- _Provided data_
(* ===== verification/StreamCommon.v ===== *)
(** * What both streams share ([include/tinvest/streams/server_stream.hpp],
    the part of [run] that [src/market_data_stream.cpp] repeats)

    The states reported to the user, the options, the error and the delay of one
    failed attempt, and the protocol of the notifications. *)

From S2P Require Import Prelude StdStrings ErrorResult.
From stdpp Require Import base numbers list strings.
From Stdlib Require Import ZArith Lia.

#[local] Open Scope Z_scope.

Inductive StreamState := connecting | connected | disconnected | stopped.

#[export] Instance StreamState_eq_dec : EqDecision StreamState.
Proof. solve_decision. Defined.

Record StreamOptions := MkStreamOptions {
  initial_backoff : Z;  (* ms *)
  max_backoff : Z;      (* ms *)
  reconnect : bool;
}.
Definition default_stream_options : StreamOptions := MkStreamOptions 100 30000 true.

(** [Error err; err.code = status.error_code(); err.message = ...] *)
Definition status_error (status : Status) : Error :=
  MkError (error_code status) (error_message status) "" "" no_ratelimit.

(** [opts_.initial_backoff * (1 << std::min(attempt, 8))], capped. *)
Definition backoff_delay (opts : StreamOptions) (attempt : Z) : outcome Z :=
  delay ← checked W64 (initial_backoff opts * Z.shiftl 1 (Z.min attempt 8));
  mret (if delay >? max_backoff opts then max_backoff opts else delay).

(** The delays of [n] failures in a row from a given attempt number on. *)
Fixpoint backoff_run (opts : StreamOptions) (attempt : Z) (n : nat) : outcome (list Z) :=
  match n with
  | O => mret []
  | S n' =>
      d ← backoff_delay opts attempt;
      attempt' ← checked W32 (attempt + 1);
      ds ← backoff_run opts attempt' n';
      mret (d :: ds)
  end.

(** ** The protocol of the callbacks

    What the user observes: state notifications and messages.  [protocol] is the
    automaton of the permitted sequences. *)
Inductive event (Resp : Type) :=
  | Notified (s : StreamState) (e : option Error)
  | Delivered (r : Resp).
Arguments Notified {Resp}. Arguments Delivered {Resp}.

Inductive phase := Idle | AwaitingData | Receiving | Broken.

#[export] Instance phase_eq_dec : EqDecision phase.
Proof. solve_decision. Defined.

Definition protocol {Resp} (p : phase) (e : event Resp) : option phase :=
  match p, e with
  | Idle, Notified connecting None => Some AwaitingData
  | Idle, Notified stopped None => Some Idle
  | AwaitingData, Notified connected None => Some Receiving
  | AwaitingData, Notified disconnected (Some _) => Some Broken
  | AwaitingData, Notified stopped None => Some Idle
  | Receiving, Delivered _ => Some Receiving
  | Receiving, Notified disconnected (Some _) => Some Broken
  | Receiving, Notified stopped None => Some Idle
  | Broken, Notified connecting None => Some AwaitingData
  | Broken, Notified stopped None => Some Idle
  | _, _ => None
  end.

Definition follows {Resp} (log : list (event Resp)) : option phase :=
  foldl (fun p e => p ← p; protocol p e) (Some Idle) log.

#[global] Arguments follows {Resp} log : simpl never.

Lemma follows_snoc {Resp} (log : list (event Resp)) e :
  follows (log ++ [e]) = (p ← follows log; protocol p e).
Proof. unfold follows. by rewrite foldl_app. Qed.

(** Logging callbacks. *)
Definition log_data {Resp} (r : Resp) (log : list (event Resp)) := log ++ [Delivered r].
Definition log_state {Resp} (s : StreamState) (e : option Error)
    (log : list (event Resp)) := log ++ [Notified s e].

(** The messages in a log. *)
Definition deliveries {Resp} (log : list (event Resp)) : list Resp :=
  omap (fun e : event Resp => match e with Delivered r => Some r | _ => None end) log.

Lemma deliveries_state {Resp} st e (log : list (event Resp)) : deliveries (log_state st e log) = deliveries log.
Proof. unfold deliveries, log_state. by rewrite omap_app, app_nil_r. Qed.
Lemma deliveries_data {Resp} (r : Resp) log : deliveries (log_data r log) = deliveries log ++ [r].
Proof. unfold deliveries, log_data. by rewrite omap_app. Qed.
#[global] Arguments deliveries {Resp} log : simpl never.

(** ** The backoff schedule *)

Definition BackoffRange (opts : StreamOptions) : Prop :=
  0 <= initial_backoff opts /\ 0 <= max_backoff opts
  /\ initial_backoff opts * 256 <= wmax W64.

Lemma pow2_le_256 n : 0 <= n -> 1 <= 2 ^ Z.min n 8 <= 256.
Proof.
  intros Hn. split.
  - pose proof (Z.pow_pos_nonneg 2 (Z.min n 8)). lia.
  - change 256 with (2 ^ 8). apply Z.pow_le_mono_r; lia.
Qed.

Lemma backoff_delay_val opts n :
  BackoffRange opts -> 0 <= n ->
  backoff_delay opts n
  = Val (Z.min (initial_backoff opts * 2 ^ Z.min n 8) (max_backoff opts)).
Proof.
  intros (Hi & Hm & Hr) Hn. unfold backoff_delay.
  rewrite Z.shiftl_1_l. pose proof (pow2_le_256 n Hn).
  assert (0 <= initial_backoff opts * 2 ^ Z.min n 8
          <= initial_backoff opts * 256) by nia.
  rewrite checked_in by range. cbn. f_equal. split_ifs; lia.
Qed.

Lemma backoff_run_val opts n k :
  BackoffRange opts -> 0 <= k -> k + Z.of_nat n <= wmax W32 ->
  backoff_run opts k n
  = Val ((fun i => Z.min (initial_backoff opts * 2 ^ Z.min (k + Z.of_nat i) 8)
                         (max_backoff opts)) <$> seq 0 n).
Proof.
  intros Hr. revert k. induction n as [|n IH]; intros k Hk Hn; cbn [backoff_run]; [done|].
  rewrite backoff_delay_val by done. cbn [mbind outcome_bind].
  rewrite checked_in by range. cbn [mbind outcome_bind].
  rewrite IH by lia. cbn. rewrite Z.add_0_r. f_equal. f_equal.
  rewrite <- seq_shift, <- list_fmap_compose. apply list_fmap_ext.
  intros i x _. cbn. by replace (k + 1 + Z.of_nat x) with (k + Z.pos (Pos.of_succ_nat x)) by lia.
Qed.

(** The waits between failed connection attempts: as long as the options are
    in range and fewer than 2^31 attempts fail in a row, the code computes the
    [i]-th wait without overflow, doubling the initial one up to eight times and
    capped by [max_backoff]; the waits never decrease; with the default options
    they go from 0.1 s to 25.6 s, so the cap of 30 s is never reached. *)
Theorem backoff_schedule opts n :
  BackoffRange opts -> Z.of_nat n <= wmax W32 ->
  exists ds, backoff_run opts 0 n = Val ds /\ length ds = n
  /\ (forall i, (i < n)%nat -> ds !! i
        = Some (Z.min (initial_backoff opts * 2 ^ Z.min (Z.of_nat i) 8) (max_backoff opts)))
  /\ (forall i j x y, (i <= j)%nat -> ds !! i = Some x -> ds !! j = Some y -> x <= y)
  /\ (opts = default_stream_options -> Forall (fun d => 100 <= d <= 25600) ds).
Proof.
  intros Hr Hn. rewrite backoff_run_val by (done || lia).
  eexists. split; [done|].
  assert (Hl : forall i, (i < n)%nat -> ((fun i => Z.min (initial_backoff opts
      * 2 ^ Z.min (0 + Z.of_nat i) 8) (max_backoff opts)) <$> seq 0 n) !! i
    = Some (Z.min (initial_backoff opts * 2 ^ Z.min (Z.of_nat i) 8) (max_backoff opts))).
  { intros i Hi. rewrite list_lookup_fmap, lookup_seq_lt by done. done. }
  split_and!; [by rewrite length_fmap, length_seq|done| |].
  - intros i j x y Hij Hx Hy.
    pose proof (lookup_lt_Some _ _ _ Hy) as Hj. rewrite length_fmap, length_seq in Hj.
    rewrite Hl in Hx, Hy by lia. injection Hx as <-. injection Hy as <-.
    destruct Hr as (Hi & _ & _).
    assert (2 ^ Z.min (Z.of_nat i) 8 <= 2 ^ Z.min (Z.of_nat j) 8)
      by (apply Z.pow_le_mono_r; lia).
    apply Z.min_le_compat_r, Z.mul_le_mono_nonneg_l; done.
  - intros ->. apply Forall_fmap, Forall_forall. intros i _. cbn.
    pose proof (pow2_le_256 (Z.of_nat i) ltac:(lia)). change (0 + Z.of_nat i) with (Z.of_nat i). lia.
Qed.

Lemma backoff_schedule_witness :
  exists ds, backoff_run default_stream_options 0 12 = Val ds /\ length ds = 12%nat.
Proof.
  destruct (backoff_schedule default_stream_options 12) as (ds & H1 & H2 & _).
  - split_and!; vm_compute; discriminate.
  - vm_compute; discriminate.
  - exists ds. split; [exact H1|exact H2].
Defined.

- _Aim of the task_
Copy each line of the listing in which the word "messages" can be found.

- _Result_
    What the user observes: state notifications and messages.  [protocol] is the
(** The messages in a log. *)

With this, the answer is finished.